İşin maddî tarafı biraz farklı elbet. Önceki yıl Ramazan ayında tüccarlar epey vurgun yapmışlar. Şeker 32 takadan 60’a yükselirken, patates 8’den 16’ya fırlamış. Grevler sebebiyle de benzeri artışlar yaşanıyor. Fırsattan istifade açgözlü tacirler 130 taka olan eti 180’e çıkartmışlar. Nasıl olsa serbest pazar kuralları işliyor. Tavuk ise, 60-65’ten 85-90’a yükselmiş. Ramazan öncesi 12 taka olan soğan Ramazanda 40 takaya kadar yükselmiş. Sebebi Ramazanda soğan yemeği çok yeniliyormuş.

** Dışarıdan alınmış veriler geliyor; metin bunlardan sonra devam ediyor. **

Lemma sim_relay iface mtu t0 ann h s a proc r :
  message_ready (rest (p_in s)) -> relay_reader_iter proc iface mtu (relay_of s) = Ret (Go r) ->
  let e := relay_event proc iface (p_kernel s) (next_message (rest (p_in s))) in
  sys_inv mtu t0 ann h s -> sys_inv mtu t0 ann (h ++ e) (put_relay r s) -> abstracts ann h s a ->
  simulated iface ann h e (put_relay r s) a.
Proof.
  intros Hready Hrun e Hinv Hinv' (A1 & A2 & A3 & A4 & A5 & A6 & A7 & A8 & A9).
  destruct Hinv as (Hup & Hdown & Hct & Hrpc).
  assert (Ha : rx_alive (view (p_responses s)) = true) by (by destruct Hdown as (? & ? & ? & ? & _ & _ & _ & _ & _ & _ & _ & _ & ? & _)).
  destruct (relay_takes mtu t0 h s proc iface r Hready Hrun Ha Hup) as [(f & E & Ht & Hk)|(c & E & Ht & Hk)];
    change (relay_event _ _ _ _) with e in E; rewrite E in *.
  - destruct Hinv' as ((qs & bs & cs & _ & _ & Hs & _) & _). revert Hs. traces.
    rewrite A1, <- !app_assoc. intros Hs%app_inv_head. cbn in Hs.
    eexists. split; [left; by apply (spec_relay iface a f (in_frames qs ++ items (view (y_up (put_relay r s)))))|].
    unfold abstracts, calls_abstract. traces. split_and!; try done; try apply A9.
    + by rewrite A1, Hs, <- app_assoc.
    + cbn. by rewrite A5.
    + cbn. by rewrite A6.
  - set (x := fst _) in *. assert (Hreg : exists t, (t, c) ∈ registered h).
    { destruct Hinv' as (Hup' & _ & _ & Hrpc'). destruct (served_called _ _ _ _ Hup' Hrpc') as [_ Hs].
      destruct (Hs c) as [t Hin]; [traces; apply list_elem_of_fmap; exists (c, x); split; [done|apply elem_of_app; right; constructor]|].
      exists t. revert Hin. by traces. }
    destruct Hreg as [t Hreg].
    destruct (calls_served mtu t0 ann h s _ (t_calls a) t c x (conj Hup (conj Hdown (conj Hct Hrpc))) Hinv' Hreg A9) as [Hw Hc].
    eexists. split; [left; apply (spec_serve iface a t c proc x (rr_kernel r) Hw)|].
    { rewrite A6, Hk. unfold x. apply surjective_pairing. }
    unfold abstracts. traces. split_and!; try done. cbn. by rewrite A5, Ht.
Qed.

Lemma sim_reader iface mtu t0 ann h s a r :
  message_ready (rest (y_in s)) -> ipc_reader_iter (reader_of s) = (true, r) ->
  let e := reader_event (next_message (rest (y_in s))) in
  sys_inv mtu t0 ann h s -> sys_inv mtu t0 ann (h ++ e) (put_reader r s) -> abstracts ann h s a ->
  simulated iface ann h e (put_reader r s) a.
Proof.
  intros Hready Hrun e Hinv Hinv' (A1 & (coming & A2 & A2') & A3 & A4 & A5 & A6 & A7 & A8 & A9).
  pose proof Hinv as (_ & (ws & bs & fs & rs & H1 & H2 & _) & _).
  destruct (ready_msg bs _ _ (encodes_short ws bs H2) H1 Hready) as (b & bs' & tl & -> & Er & Et & En).
  apply Forall2_cons_inv_r in H2 as (q & ws' & [Hl Hq] & H2 & ->). unfold e in *. rewrite En in *. clear e.
  destruct q as [f|p].
  - subst b. destruct (reader_frame_turn f tl (reader_of s) r Hl Er Hrun) as (_ & Hp & Hans & Hc).
    change (reader_event (encode_frame f)) with [Arrived f] in *. cbn [ir_frames ir_pending ir_answers reader_of] in Hc, Hp, Hans.
    destruct Hinv' as (_ & (ws2 & _ & fs2 & _ & _ & _ & Hs & _) & _). revert Hs. traces.
    rewrite A2, <- app_assoc. intros Hs%app_inv_head. cbn in Hs.
    destruct Hc as [[Hi _]|[Hi _]].
    + exists a. split; [by right|]. unfold abstracts, calls_abstract. traces. cbn [y_down put_reader p_tap p_kernel y_requests y_answers next_request_id].
      rewrite Hi, Hans. split_and!; try done; try apply A9. exists (frames_of ws2 ++ fs2).
      by rewrite A2, A2', Hs, <- !app_assoc.
    + eexists. split; [left; cbn [visible List.filter is_visible];
        apply (spec_drop iface a f (items (view (y_down s))) (frames_of ws2 ++ fs2)); by rewrite A2', Hs|].
      unfold abstracts, calls_abstract. traces. cbn [y_down put_reader p_tap p_kernel y_requests y_answers next_request_id t_down t_lost_down set_down].
      rewrite Hi, Hans. split_and!; try done; try apply A9; [exists (frames_of ws2 ++ fs2); split; [|done]|].
      * by rewrite A2, Hs, <- !app_assoc.
      * rewrite A2', Hs, !length_app in A4. cbn [length] in A4. rewrite !length_app in A4. rewrite !length_app. lia.
  - destruct (reader_response_turn p b tl (reader_of s) r Hq Hl Er Hrun) as (_ & Hf & _ & Hp & Hans).
    rewrite (reader_event_response p b Hq) in *.
    destruct (calls_replied mtu t0 ann h s _ (t_calls a) p Hinv Hinv' A9) as (t & c & Hr & Hnew & Hc).
    eexists. split; [left; by apply (spec_answer iface a t c p)|].
    unfold abstracts. traces. cbn [y_down put_reader p_tap p_kernel y_requests y_answers next_request_id t_answers set_calls].
    change (ir_answers r = y_answers s ++ new_answer s p) in Hans. rewrite Hf, Hans, Hnew, A8.
    split_and!; try done. by exists coming.
Qed.

(** Every step of both processes is simulated. *)
Lemma sim_step prof iface mtu t0 ann h s e s' a :
  Z.of_nat mtu + 1 < 2 ^ 32 -> sys_inv mtu t0 ann h s -> abstracts ann h s a ->
  sys_step prof iface mtu h s e s' -> simulated iface ann h e s' a.
Proof.
  intros Hmtu Hinv Habs Hstep. pose proof (sys_inv_step _ _ _ _ _ _ _ _ _ Hmtu Hinv Hstep) as Hinv'.
  destruct Hstep as [f Hf|f d Hd|cmd t msg rq Hreg Hfits Hn|l1 l2 t cmd msg c Hcalling Hsend|b w Hrun Hw Hb
    |d tl Hwire|proc r Hm Hrun Hs|f c dropped Hf Hrun|b w Hrun|d tl Hwire|r Hm Hrun].
  - by apply sim_transmit.
  - by apply (sim_receive _ mtu).
  - by apply (sim_register _ mtu t0).
  - exists a. split; [by right|]. unfold abstracts, calls_abstract in *. traces. exact Habs.
  - exists a. split; [by right|]. rewrite app_nil_r. exact Habs.
  - exists a. split; [by right|]. rewrite app_nil_r. exact Habs.
  - by apply (sim_relay _ mtu t0).
  - by apply (sim_tap _ _ _ _ _ prof).
  - exists a. split; [by right|]. rewrite app_nil_r. exact Habs.
  - exists a. split; [by right|]. rewrite app_nil_r. exact Habs.
  - by apply (sim_reader _ mtu t0).
Qed.

Lemma abstracts_init o po i pi tap k ann :
  abstracts ann [] (system_init o po i pi tap k) (tunnel_init ann (tap_frames tap) k).
Proof.
  assert (Hc : forall n, items (view (mpsc_channel (A:=bytes) n)) = []) by (intros; by rewrite channel_view).
  unfold abstracts, calls_abstract. cbn. rewrite Hc. split_and!; try done; try lia.
  - exists ann. by rewrite app_nil_r.
  - intros id t c. rewrite lookup_empty. split; [done|]. by intros [?%not_elem_of_nil _].
  - intros id t c r. rewrite lookup_empty. split; [done|]. by intros [?%not_elem_of_nil _].
Qed.

Lemma visible_app h1 h2 : visible (h1 ++ h2) = visible h1 ++ visible h2.
Proof. apply List.filter_app. Qed.

Lemma visible_keeps {T} (f : event -> option T) h :
  (forall e, is_visible e = false -> f e = None) -> omap f (visible h) = omap f h.
Proof.
  intros Hf. induction h as [|e h IH]; [done|]. specialize (Hf e). unfold visible in *.
  cbn [List.filter]. change (e :: h) with ([e] ++ h). rewrite omap_app, <- IH.
  destruct (is_visible e); cbn; [by destruct (f e)|by rewrite Hf].
Qed.

Lemma tunnel_simulates prof iface mtu o po i pi tap k ann h s :
  Z.of_nat mtu + 1 < 2 ^ 32 -> starts ann i pi -> sys_run prof iface mtu (system_init o po i pi tap k) h s ->
  sys_inv mtu tap ann h s /\
  exists a, tunnel_run iface (tunnel_init ann (tap_frames tap) k) (visible h) a /\ abstracts ann h s a.
Proof.
  intros Hmtu (S1 & S2 & S3) Hrun. pose proof (sys_inv_init mtu o po i pi tap k ann S1 S2 S3) as Hinit.
  split; [by eapply sys_inv_run|]. induction Hrun as [|h s e s' Hrun (a & Hspec & Habs) Hstep].
  - eexists. split; [constructor|apply abstracts_init].
  - pose proof (sys_inv_run _ _ _ _ _ _ _ _ Hmtu Hinit Hrun) as Hinv.
    destruct (sim_step _ _ _ _ _ _ _ _ _ _ Hmtu Hinv Habs Hstep) as (a' & Hor & Habs'). exists a'. split; [|done].
    rewrite visible_app. destruct Hor as [Hst|[-> ->]]; [by eapply spec_next|by rewrite app_nil_r].
Qed.

(** ** What the service guarantees of its calls *)

(** The commands carried out one after the other, each with its response. *)
Inductive carried_out (iface : string) (k : Kernel) : list (ProxyCommand * ProxyResponse) -> Kernel -> Prop :=
| carried_none : carried_out iface k [] k
| carried_next l k1 proc c r k2 : carried_out iface k l k1 -> handle_proxy_command proc c iface k1 = (r, k2) ->
    carried_out iface k (l ++ [(c, r)]) k2.

(** A command is carried out after it was called, and was not before; it is answered after
    it was carried out, with the response that gave, and was not before. *)
Definition in_order (h : trace) : Prop :=
  (forall h1 c r h2, h = h1 ++ Served c r :: h2 ->
     (exists t, (t, c) ∈ registered h1) /\ cmd_id c ∉ cmd_id <$> (served h1).*1) /\
  (forall h1 r h2, h = h1 ++ Answered r :: h2 ->
     (exists c, (c, r) ∈ served h1 /\ cmd_id c = resp_id r) /\ resp_id r ∉ resp_id <$> answered h1).

Definition service_inv (iface : string) (k : Kernel) (h : trace) (a : service) : Prop :=
  carried_out iface k (served h) (t_kernel a) /\ in_order h /\
  Forall (fun x => cmd_id x < t_next a) ((served h).*1) /\
  Forall (fun r => resp_id r < t_next a) (answered h) /\
  map_Forall (fun id x => id < t_next a /\ (id ∉ resp_id <$> answered h) /\
    match x with
    | Waiting t c => (t, c) ∈ registered h /\ cmd_id c = id /\ id ∉ cmd_id <$> (served h).*1
    | Replied t c r => (c, r) ∈ served h /\ cmd_id c = id
    end) (t_calls a).

Lemma snoc_split {T} (l l1 l2 : list T) (x y : T) :
  l ++ [x] = l1 ++ y :: l2 -> (l1 = l /\ y = x /\ l2 = []) \/ exists l2', l2 = l2' ++ [x] /\ l = l1 ++ y :: l2'.
Proof.
  destruct l2 as [|z l2 _] using rev_ind.
  - intros [-> [= ->]]%app_inj_tail. auto.
  - rewrite app_comm_cons, app_assoc. intros [-> ->]%app_inj_tail. eauto.
Qed.

Lemma in_order_snoc h e :
  in_order h ->
  match e with
  | Served c r => (exists t, (t, c) ∈ registered h) /\ cmd_id c ∉ cmd_id <$> (served h).*1
  | Answered r => (exists c, (c, r) ∈ served h /\ cmd_id c = resp_id r) /\ resp_id r ∉ resp_id <$> answered h
  | _ => True
  end -> in_order (h ++ [e]).
Proof.
  intros [O1 O2] He. split.
  - intros h1 c r h2 [(-> & <- & _)|(h2' & _ & E)]%snoc_split; [done|by eapply O1].
  - intros h1 r h2 [(-> & <- & _)|(h2' & _ & E)]%snoc_split; [done|by eapply O2].
Qed.

Lemma service_step iface k h a e a' :
  service_inv iface k h a -> tunnel_step iface a e a' -> service_inv iface k (h ++ e) a'.
Proof.
  intros (I1 & I2 & I3 & I4 & I5) Hstep.
  assert (Hsnoc : forall e0, match e0 with Served _ _ | Answered _ => False | _ => True end -> in_order (h ++ [e0]))
    by (intros [] He; by apply in_order_snoc).
  destruct Hstep as [f|f|f up _|f|f|f l1 l2 _|f down _|t c Hid|t c proc r k' Hw Hh|t c r Hw];
    rewrite ?app_nil_r; unfold service_inv; cbn [t_kernel t_next t_calls set_up set_down set_calls].
  1-7: traces; split_and!; try done; by apply Hsnoc.
  - traces. split_and!; try done; [by apply Hsnoc|eapply Forall_impl; [|done]; cbn; lia..|].
    fold (registered h) in *. fold (served h) in *. fold (answered h) in *. rewrite Forall_elem_of in I3. rewrite Forall_elem_of in I4.
    apply map_Forall_insert_2.
    + split_and!; [lia| |apply elem_of_app; right; constructor|done|].
      * intros (r & Hr & Hin)%list_elem_of_fmap. specialize (I4 _ Hin). cbn in I4. lia.
      * intros (c' & Hc & Hin)%list_elem_of_fmap. specialize (I3 _ Hin). cbn in I3. lia.
    + eapply map_Forall_impl; [done|]. intros id [t' c'|t' c' r'] (H1 & H2 & H3); cbn; (split; [lia|]); [|done].
      destruct H3 as (H3 & H4 & H5). split_and!; try done. apply elem_of_app. by left.
  - destruct (I5 _ _ Hw) as (H1 & H2 & H3 & _ & H4). rewrite Forall_elem_of in I3.
    assert (Hs : served (h ++ [Served c r]) = served h ++ [(c, r)]) by by traces.
    rewrite Hs. traces. fold (registered h) in *. fold (served h) in *. fold (answered h) in *. split_and!; try done.
    + by eapply carried_next.
    + apply in_order_snoc; [done|]. eauto.
    + rewrite fmap_app. apply Forall_app_2; [by apply Forall_elem_of|]. by constructor.
    + intros id x [[<- <-]|[Hne Hx]]%lookup_insert_Some.
      { split_and!; try done. apply elem_of_app. right. constructor. }
      destruct (I5 _ _ Hx) as (H1' & H2' & H3'). split_and!; try done. destruct x as [t' c'|t' c' r'].
      * destruct H3' as (H3' & H4' & H5'). split_and!; try done. rewrite !fmap_app, not_elem_of_app. split; [done|].
        cbn. by intros ->%list_elem_of_singleton.
      * destruct H3' as [H3' H4']. split; [|done]. apply elem_of_app. by left.
  - destruct (I5 _ _ Hw) as (H1 & H2 & H3 & H4).
    assert (Ha : answered (h ++ [Answered r]) = answered h ++ [r]) by by traces.
    rewrite Ha. traces. fold (registered h) in *. fold (served h) in *. fold (answered h) in *. split_and!; try done.
    + apply in_order_snoc; [done|]. eauto.
    + apply Forall_app_2; [done|]. by constructor.
    + intros id x [Hne Hx]%lookup_delete_Some. destruct (I5 _ _ Hx) as (H1' & H2' & H3'). split_and!; try done.
      rewrite fmap_app, not_elem_of_app. split; [done|]. cbn. by intros ->%list_elem_of_singleton.
Qed.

Arakan mültecilerinin bu yürekler yakan hallerini gördükten sonra geriye, yani kuzeye doğru yöneliyoruz. Yönümüz yine Chittagong’a doğru. Şehre planımızdan erken varıyoruz ve havaalanına gitmeden önce yakında bulunan Türk okuluna gitmeye karar veriyoruz. I. Turkish Hope School’a varıyoruz. Bizi güleryüzle ve hasretle karşılıyorlar. Biyoloji öğretmeni Yavuz Koca mihmandarımız oluyor. Bangladeş’te bu altıncı okul imiş. Beşi başşehir Dakka’da, altıncısı da buradaymış. Süleyman Demirel, Dakka’daki okulun açılışında bulunmuş. Sene 1996. 1996 yılında öğretmen Süleyman Alptekin rikşa ile yoldan karşı karşıya geçerken bir aracın altında kalmış ve ezilmiş. Süleyman Demirel’in uçağıyla Türkiye’ye geri dönmüş, ama maalesef bu kazada bir ayağını kaybetmiş. Chittagong’daki laboratuvar onun adını taşıyor. Türkiye’den gelen Türk öğretmenler yılda bir kere Türkiye’ye izne gidebiliyorlarmış. Burada yetiştirdikleri Bengalli öğrencileri uluslar arası yarışmalara da sokuyorlarmış. Bu tarz uluslar arası yarışmalardan dolayı bazı birincilikleri de var. Okulda Bengallilerin dışında yabancı öğrenciler de bulunuyor. Hatta öğrencilerin yüzde 15’i yabancı. Geçen yıl okullarına 74 tane yabancı öğrenci kaydetmişler. Bunlar arasında Hindistanlı, Mısırlı ve Filipinliler de bulunuyor.
Doğrudan din dersi vermiyorlar. Ama moral değerler (moral values) adıyla ahlâk öğretiyorlar. Her yıl Kurban ve Ramazan bayramlarında yardım kampanyaları düzenliyor ve kurban kesiyorlar. Kurban etlerinin bir kısmını da öğrencilerle birlikte Bengalli fakirlere dağıtıyorlar. Okul hocaları da Bangladeş’te misyonerlik faaliyetlerini doğruluyorlar. Banlgdeş’e gelen ilk misyoner William Kelly imiş. Onun hatırasına Grace International School’u kurmuşlar ve hatırasını böyle yaşatıyorlar. Bu ülkede de misyonerlerin İslâm tebliğcilerinden daha rahat çalıştıkları bir gerçek.